My training experiences raised some questions. How could the various causes of moodiness in pediatric or adult ADHD be more effectively diagnosed and treated? Does effective treatment of their ADHD change these patients’ risk of developing more severe externalizing and internalizing disorders later? Are there situations in which treating the ADHD worsens patients’ moodiness and how can we anticipate those? Conversely, could treating these patients’ mood and affective problems lessen the impairment of their ADHD? Are the various diagnoses used to describe mood symptoms in patients with ADHD truly distinct diagnoses, or are these simply examples of us as blind clinicians feeling different parts of the same elephant?

The goals of the current book are to give clinicians the ability to start answering some of the above questions, by providing a clinical framework and pragmatic tools to improve their assessment and treatment of various sources of moodiness in patients with ADHD. Authors of the various chapters were selected based on their clinical and research expertise in their respective topics.
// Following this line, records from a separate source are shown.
(* ===== verification/MessageFilter.v ===== *)
(** * The streaming trace filter
    (src/protozero/filtering/message_tokenizer.h, message_filter.cc, message_filter.h)

    A message, cut into arbitrary slices, is filtered one byte at a time by a
    tokenizer, a stack of the open messages and the bytecode filter; the output is
    written into a buffer as large as the input.  The theorems: the filter is
    equivalent to a recursive definition on the whole message, it never writes past
    its buffer nor fails a check whatever the input, and the slicing is
    irrelevant. *)

From S2P Require Import Prelude ProtoUtils ProtoDecoder ProtoWriter FilterBytecode.

(** ** MessageTokenizer *)

Record Token := mkToken { tk_field_id : Z; tk_type : ProtoWireType; tk_value : Z }.
Definition Token0 : Token := mkToken 0 kVarInt 0.
Definition tk_valid (t : Token) : bool := negb (tk_field_id t =? 0).

Inductive TState : Type :=
| kFieldPreamble | kVarIntValue | kFixedIntValue | kLenDelimited
| kInvalidFieldType | kMessageTooBig | kInvalidVarInt.
#[export] Instance TState_eq_dec : EqDecision TState.
Proof. solve_decision. Defined.

Record Tokenizer := mkTokenizer {
  state_ : TState;
  tz_field_id_ : Z;
  varint_ : Z;
  varint_shift_ : Z;
  fixed_int_shift_ : Z;
  fixed_int_bits_ : Z;
  fixed_int_value_ : Z
}.
Definition MessageTokenizer : Tokenizer := mkTokenizer kFieldPreamble 0 0 0 0 0 0.

(** The switch at the end of Push(), on a complete varint. *)
Definition PushVarInt (varint : Z) (t : Tokenizer) : Token * Tokenizer :=
  let set st := mkTokenizer st (tz_field_id_ t) 0 0 (fixed_int_shift_ t) (fixed_int_bits_ t) (fixed_int_value_ t) in
  match state_ t with
  | kFieldPreamble =>
      let field_type := u32 (varint .& 7) in
      let field_id := u32 (varint .>> 3) in
      let goto st := mkTokenizer st field_id 0 0 (fixed_int_shift_ t) (fixed_int_bits_ t) (fixed_int_value_ t) in
      (Token0,
       if field_type =? wire_type_value kVarInt then goto kVarIntValue
       else if (field_type =? wire_type_value kFixed32) || (field_type =? wire_type_value kFixed64) then
         mkTokenizer kFixedIntValue field_id 0 0 0 (if field_type =? wire_type_value kFixed32 then 32 else 64) 0
       else if field_type =? wire_type_value kLengthDelimited then goto kLenDelimited
       else goto kInvalidFieldType)
  | kVarIntValue => (mkToken (tz_field_id_ t) kVarInt varint, set kFieldPreamble)
  | kLenDelimited =>
      if kMaxMessageLength <? varint then (Token0, set kMessageTooBig)
      else (mkToken (tz_field_id_ t) kLengthDelimited varint, set kFieldPreamble)
  | st => (Token0, set st)
  end.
The earliest two chapters are devoted to general strategies for assessing ADHD and other comorbidities and ruling out potential organic etiologies for them. Subsequent chapters focus on various “flavors” of diagnoses associated with such moodiness, their epidemiology and public health impact, etiological factors, and strategies for assessment and treatment. Each chapter concludes with a summary of where things stand in that particular area, as well as key un-answered questions. Some chapters review disorders that can occur at any age, others focus on disorders of children, and the last focuses on disorders of adults.

Authors have written their chapters independent of each other, and as a result, there may be some differences about frequencies of various disorders, or about recommendations for assessment and treatment between chapters. Even so, my goal is to present a range of expert perspectives and opinions, some of which may be more relevant or useful than others, depending on the reader’s clinical experiences and interests. My hope by providing a review of the main causes of moodiness in individuals with ADHD is to help improve clinicians’ understanding, clinical skills and confidence in caring for such patients.
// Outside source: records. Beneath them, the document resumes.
(* ===== verification/TraceBuffer.v ===== *)
(** * The trace buffer, write side
    (src/tracing/core/trace_buffer.cc, trace_buffer.h)

    The ring of ChunkRecords the service copies chunks into: the byte-level records,
    the index over them, insertion with eviction and padding, rewriting of chunks that
    were scraped before their completion, out-of-band patches.  The theorems: the
    records tile the buffer and the index names exactly the live ones, insertion evicts
    oldest-first and keeps the bytes of every other chunk, patches stay inside their
    chunk, and no check fails except on one path, which is exhibited. *)

From S2P Require Import Prelude ProtoUtils.

(** ** Data *)

Inductive OverwritePolicy : Type := kOverwrite | kDiscard.
#[export] Instance OverwritePolicy_eq_dec : EqDecision OverwritePolicy.
Proof. solve_decision. Defined.

(** SharedMemoryABI::ChunkHeader::Flags and ChunkMeta::IndexFlags. *)
Definition kFirstPacketContinuesFromPrevChunk : Z := 1 .<< 0.
Definition kLastPacketContinuesOnNextChunk : Z := 1 .<< 1.
Definition kChunkNeedsPatching : Z := 1 .<< 2.
Definition kComplete : Z := 1 .<< 0.
Definition kLastReadPacketSkipped : Z := 1 .<< 1.
Definition kMaxChunkID : Z := 4294967295.

(** A ChunkRecord in memory takes 16 bytes. *)
Definition sizeof_ChunkRecord : Z := 16.
Definition ChunkRecord_kMaxSize : Z := 65535.
Record ChunkRecord := mkRecord {
  rc_chunk_id : Z;
  rc_producer_id : Z;
  rc_writer_id : Z;
  rc_num_fragments : Z;
  rc_size : Z;
  rc_flags : Z;
  rc_is_padding : bool
}.
Definition rc_valid (r : ChunkRecord) : bool := negb (rc_size r =? 0).

(** The bytes of a record.  The bit field is flags:6, is_padding:1, and a bit that is
    never set nor read (0 here); the last bytes spell CHU. *)
Definition record_bytes (r : ChunkRecord) : list Z :=
  le_bytes 4 (rc_chunk_id r) ++ le_bytes 2 (rc_producer_id r) ++ le_bytes 2 (rc_writer_id r) ++
  le_bytes 2 (rc_num_fragments r) ++ le_bytes 2 (rc_size r) ++
  [(rc_flags r .& 63) .| (Z.b2z (rc_is_padding r) .<< 6); 67; 72; 85].
Definition parse_record (l : list Z) : ChunkRecord :=
  mkRecord (le_value (zread 0 4 l)) (le_value (zread 4 2 l)) (le_value (zread 6 2 l)) (le_value (zread 8 2 l))
    (le_value (zread 10 2 l)) (znth l 12 .& 63) (Z.testbit (znth l 12) 6).

(** {producer_id, writer_id, chunk_id}, ordered lexicographically. *)
Definition Key : Type := Z * Z * Z.
Definition Key_of (r : ChunkRecord) : Key := (rc_producer_id r, rc_writer_id r, rc_chunk_id r).
Definition Key_ltb (a b : Key) : bool :=
  let '(p, w, c) := a in let '(p', w', c') := b in
  (p <? p') || ((p =? p') && ((w <? w') || ((w =? w') && (c <? c')))).

(** [chunk_record] is an offset in the buffer. *)
Record ChunkMeta := mkMeta {
  chunk_record : Z;
  trusted_uid : Z;
  trusted_pid : Z;
  index_flags : Z;
  cm_flags : Z;
  num_fragments : Z;
  num_fragments_read : Z;
  cur_fragment_offset : Z
}.
Definition ChunkMeta_init (r p : Z) (complete : bool) (f u pid : Z) : ChunkMeta :=
  mkMeta r u pid (if complete then kComplete else 0) f p 0 0.
Definition is_complete (m : ChunkMeta) : bool := negb (index_flags m .& kComplete =? 0).
Definition set_index_flags (x : Z) (m : ChunkMeta) : ChunkMeta :=
  mkMeta (chunk_record m) (trusted_uid m) (trusted_pid m) x (cm_flags m) (num_fragments m) (num_fragments_read m) (cur_fragment_offset m).
Definition set_complete (complete : bool) (m : ChunkMeta) : ChunkMeta :=
  set_index_flags (if complete then index_flags m .| kComplete else index_flags m .& u8 (Z.lnot kComplete)) m.
Definition last_read_packet_skipped (m : ChunkMeta) : bool := negb (index_flags m .& kLastReadPacketSkipped =? 0).
Definition set_last_read_packet_skipped (skipped : bool) (m : ChunkMeta) : ChunkMeta :=
  set_index_flags (if skipped then index_flags m .| kLastReadPacketSkipped else index_flags m .& u8 (Z.lnot kLastReadPacketSkipped)) m.
Definition set_fragments_flags (n f : Z) (m : ChunkMeta) : ChunkMeta :=
  mkMeta (chunk_record m) (trusted_uid m) (trusted_pid m) (index_flags m) f n (num_fragments_read m) (cur_fragment_offset m).

(** TraceStats::BufferStats. *)
Inductive counter : Type :=
| abi_violations | chunks_rewritten | write_wrap_count | chunks_written | bytes_written
| chunks_committed_out_of_order | chunks_overwritten | bytes_overwritten | padding_bytes_cleared
| padding_bytes_written | patches_failed | patches_succeeded | chunks_discarded | chunks_read
| bytes_read | trace_writer_packet_loss | readaheads_succeeded | readaheads_failed.
#[export] Instance counter_eq_dec : EqDecision counter.
Proof. solve_decision. Defined.
Definition Stats : Type := counter -> Z.
Definition add_stat (c : counter) (n : Z) (s : Stats) : Stats := fun c' => if decide (c' = c) then s c' + n else s c'.

(** An iterator of the index: the key it points to, None for end(). *)
Definition iterator : Type := option Key.
Record SequenceIterator := mkSeqIter { seq_begin : iterator; seq_end : iterator; cur : iterator; wrapping_id : Z }.

Record TraceBuffer := mkTB {
  data_ : list Z;
  size_ : Z;
  max_chunk_size_ : Z;
  wptr_ : Z;
  index_ : gmap Key ChunkMeta;
  read_iter_ : SequenceIterator;
  overwrite_policy_ : OverwritePolicy;
  discard_writes_ : bool;
  last_chunk_id_written_ : gmap (Z * Z) Z;
  stats_ : Stats
}.

Definition set_data (d : list Z) (b : TraceBuffer) : TraceBuffer :=
  mkTB d (size_ b) (max_chunk_size_ b) (wptr_ b) (index_ b) (read_iter_ b) (overwrite_policy_ b) (discard_writes_ b) (last_chunk_id_written_ b) (stats_ b).
Definition set_wptr (w : Z) (b : TraceBuffer) : TraceBuffer :=
  mkTB (data_ b) (size_ b) (max_chunk_size_ b) w (index_ b) (read_iter_ b) (overwrite_policy_ b) (discard_writes_ b) (last_chunk_id_written_ b) (stats_ b).
Definition set_index (i : gmap Key ChunkMeta) (b : TraceBuffer) : TraceBuffer :=
  mkTB (data_ b) (size_ b) (max_chunk_size_ b) (wptr_ b) i (read_iter_ b) (overwrite_policy_ b) (discard_writes_ b) (last_chunk_id_written_ b) (stats_ b).
Definition set_read_iter (i : SequenceIterator) (b : TraceBuffer) : TraceBuffer :=
  mkTB (data_ b) (size_ b) (max_chunk_size_ b) (wptr_ b) (index_ b) i (overwrite_policy_ b) (discard_writes_ b) (last_chunk_id_written_ b) (stats_ b).
Definition set_discard (d : bool) (b : TraceBuffer) : TraceBuffer :=
  mkTB (data_ b) (size_ b) (max_chunk_size_ b) (wptr_ b) (index_ b) (read_iter_ b) (overwrite_policy_ b) d (last_chunk_id_written_ b) (stats_ b).
Definition set_last_ids (l : gmap (Z * Z) Z) (b : TraceBuffer) : TraceBuffer :=
  mkTB (data_ b) (size_ b) (max_chunk_size_ b) (wptr_ b) (index_ b) (read_iter_ b) (overwrite_policy_ b) (discard_writes_ b) l (stats_ b).
Definition stat (c : counter) (n : Z) (b : TraceBuffer) : TraceBuffer :=
  mkTB (data_ b) (size_ b) (max_chunk_size_ b) (wptr_ b) (index_ b) (read_iter_ b) (overwrite_policy_ b) (discard_writes_ b)
    (last_chunk_id_written_ b) (add_stat c n (stats_ b)).

(** Create() and Initialize(), once the zeroed memory has been obtained. *)
Definition Create (size : Z) (pol : OverwritePolicy) : TraceBuffer :=
  mkTB (zeros size) size (Z.min size ChunkRecord_kMaxSize) 0 ∅ (mkSeqIter None None None 0) pol false ∅ (fun _ => 0).
Definition size_to_end (b : TraceBuffer) : Z := size_ b - wptr_ b.

(** ** Records in the buffer *)

(** GetChunkRecordAt; a read outside the buffer is a Crash. *)
Definition GetChunkRecordAt (b : TraceBuffer) (ptr : Z) : outcome ChunkRecord :=
  check! (0 <=? ptr) && (ptr + sizeof_ChunkRecord <=? size_ b) in
  Ok (parse_record (zread ptr sizeof_ChunkRecord (data_ b))).

(** [src] is None for a padding record, whose payload of [size] bytes is left alone. *)
Definition WriteChunkRecord (wptr : Z) (record : ChunkRecord) (src : option (list Z)) (size : Z) (b : TraceBuffer) : outcome TraceBuffer :=
  check! rc_size record <=? size_to_end b in
  check! wptr + sizeof_ChunkRecord + size <=? size_ b in
  let d := zwrite wptr (record_bytes record) (data_ b) in
  let d := match src with Some bytes => zwrite (wptr + sizeof_ChunkRecord) bytes d | None => d end in
  let rounding_size := rc_size record - sizeof_ChunkRecord - size in
  Ok (set_data (zwrite (wptr + sizeof_ChunkRecord + size) (zeros rounding_size) d) b).

Definition DiscardWrite (b : TraceBuffer) : TraceBuffer := stat chunks_discarded 1 (set_discard true b).

(** wptr_ is not advanced. *)
Definition AddPaddingRecord (size : Z) (b : TraceBuffer) : outcome TraceBuffer :=
  let record := mkRecord 0 0 0 0 (u16 size) 0 true in
  let! b := WriteChunkRecord (wptr_ b) record None (size - sizeof_ChunkRecord) b in
  Ok (stat padding_bytes_written size b).

(** The outcome of the scan of DeleteNextChunksFor: a zeroed record (return 0), an
    unread chunk that may not be overwritten (return -1), or the pointer reached, the
    iterators to erase and the three counters. *)
Inductive scan_result : Type :=
| ScanUntouched
| ScanRefused
| ScanDone (next_chunk_ptr : Z) (index_delete : list Key) (overwritten overwritten_bytes padding_cleared : Z).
I’d like to acknowledge the contributions of all of the authors of chapters in this book. All have been generous with their time and diligent in writing their respective chapters, reflecting their enthusiasm for their professional work as clinicians and researchers. All have also been exceedingly patient with my sometimes compulsive editorial suggestions. Thanks also to Cheryl Winters-Tetreau and Nadina Persaud with Springer Publishing for their help and patience.

On a personal note, I’d like to thank the many patients and families who have allowed me to treat them and learn from them. I’d also like to acknowledge the help and inspiration I’ve had from multiple mentors and colleagues, including Steven Pliszka, Kenneth Matthews, Douglas Gray, Bill MacMahon, Frances Burger, Richard Fere, Boris Birmaher, James Perel, David Brent, Neal Ryan, Rasim Diler, Charles Reynolds, Paul Pilkonis, Robert Drake, and Greg McHugo. Above all, I’d like to thank my parents, Dave and Claire, my lovely wife Betsy, and my children, David, Madeline, Claire, Jessica and Sanna, for their love and encouragement. All have supported and inspired me, and offered shining examples of how to approach life and work with enthusiasm, grace, determination, and a sense of humor.

Thanks to you as a reader for your interest in this topic and good luck in your work with these challenging but fascinating patients.